Plaintiff alleges that by reason of the above disallowances its income tax liability disclosed the following deficiencies:
For the fiscal year beginning October 1, 1958 and ending September 30, 1959 $11,263.20
For the fiscal year beginning October 1, 1959 and ending September 30, 1960 $12,338.77
For the fiscal year beginning October 1, 1960 and ending September 30, 1961 $12,181.65,
and that said deficiencies, with interest, in the total amount of $42,360.25 were paid by plaintiff on January 27, 1964. Plaintiff alleges that it filed timely claims for refund for the respective years here involved and that the Commissioner of Internal Revenue disallowed said claims by letter dated June 3, 1964. Plaintiff alleges that by "virtue of the foregoing, defendant became indebted to the plaintiff in the full amount" of $42,360.25 for which judgment is prayed.
The defendant in its answer denies that any income taxes and interest were erroneously or illegally collected by it from plaintiff and denies that it is indebted to plaintiff.

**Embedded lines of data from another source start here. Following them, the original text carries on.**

(** Past blank lines, malformed lines and objects the loop reaches the
    first done event, closes the stream there and reads no further. *)
Lemma for_lines_done (lines : list string) (d : string) (extra : list string)
    (tail : stream_end) :
  forallb is_tame lines = true ->
  is_done d = true ->
  forall w,
    let t := for_lines body (lines ++ d :: extra) tail w in
    result t = Ok tt
    /\ (exists u, unread t = (u ++ extra)%list)
    /\ exists pre z, all_open pre /\ terminal z /\ frames t = (pre ++ z)%list.
Proof.
  intros Htame Hd. induction lines as [|line rest IH]; intros w; simpl.
  - destruct (body d w) as [[fs r] w1] eqn:E.
    destruct (body_behaves d w fs r w1 E) as [H _].
    destruct r as [[|]|e]; simpl.
    + destruct H as [_ H]. congruence.
    + destruct H as (_ & pre & z & -> & Hpre & Hz).
      split; [reflexivity|]. split; [now exists []|]. now exists pre, z.
    + destruct H as [_ H]. unfold done_event in Hd. unfold blank_malformed_or_object in H.
      destruct (d =? EmptyString)%string; [discriminate|].
      destruct (json_loads d) as [[]|]; simpl in *; discriminate.
  - simpl in Htame. apply andb_prop in Htame. destruct Htame as [Hline Hrest].
    destruct (body line w) as [[fs r] w1] eqn:E.
    destruct (body_behaves line w fs r w1 E) as [H _].
    destruct r as [[|]|e]; simpl.
    + destruct H as [Hfs _].
      destruct (IH Hrest w1) as (Hr & [u Hu] & pre & z & Hpre & Hz & Hf).
      split; [exact Hr|]. split; [now exists u|].
      exists (fs ++ pre)%list, z. split; [now apply all_open_app|].
      split; [exact Hz|]. now rewrite Hf, app_assoc.
    + destruct H as (_ & pre & z & -> & Hpre & Hz).
      split; [reflexivity|]. split.
      * exists (rest ++ [d])%list. now rewrite <- app_assoc.
      * now exists pre, z.
    + destruct H as [_ H]. congruence.
Qed.

(** Lines that do not decode leave no trace: the run over the lines
    that decode yields the same frames and ends the same way. *)
Lemma for_lines_filter (lines : list string) (tail : stream_end) :
  forall w,
    let t := for_lines body lines tail w in
    let t' := for_lines body (filter (decodes json_loads) lines) tail w in
    frames t' = frames t /\ result t' = result t /\ after t' = after t.
Proof.
  induction lines as [|line rest IH]; intros w; simpl; [now repeat split|].
  destruct (body line w) as [[fs r] w1] eqn:E.
  destruct (body_behaves line w fs r w1 E) as [_ Hskip].
  destruct (decodes json_loads line) eqn:Hdec.
  - simpl. rewrite E. destruct r as [[|]|e]; simpl; try now repeat split.
    destruct (IH w1) as (Hf & Hr & Ha). now rewrite Hf, Hr, Ha.
  - specialize (Hskip eq_refl). inversion Hskip; subst. simpl. apply IH.
Qed.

Plaintiff has filed a motion for summary judgment for the relief demanded in the complaint, the motion being based upon the complaint, defendant's answer, plaintiff's answers to defendant's interrogatories and the depositions of W.L. Colombo, Joseph H. Porter, Thomas M. Bryan, II, and Morris Marion Bryan, Jr., and the exhibits attached thereto.
The defendant has also filed a motion for summary judgment in its favor on the grounds that there is no dispute as to any material fact involved in the controversy and that it is entitled to judgment as a matter of law. Defendant in support of its motion relies upon facts admitted in the pleadings, the interrogatories and answers thereto and the depositions of Joseph H. Porter, Thomas M. Bryan, II, Morris Marion Bryan, Jr., and W.L. Colombo and the exhibits attached thereto.
Both of the above stated motions for summary judgment are now properly before the Court for determination under the provisions of Local Rule 8.
From the depositions and answers to interrogatories and admissions in pleadings the following facts appear without dispute:
Plaintiff is a corporation organized and existing under the laws of the State of Georgia with its principal place of business in Jefferson, Jackson County, Georgia, a city with a population of less than 2,000 people and with a subsidiary plant at Crawford, Georgia.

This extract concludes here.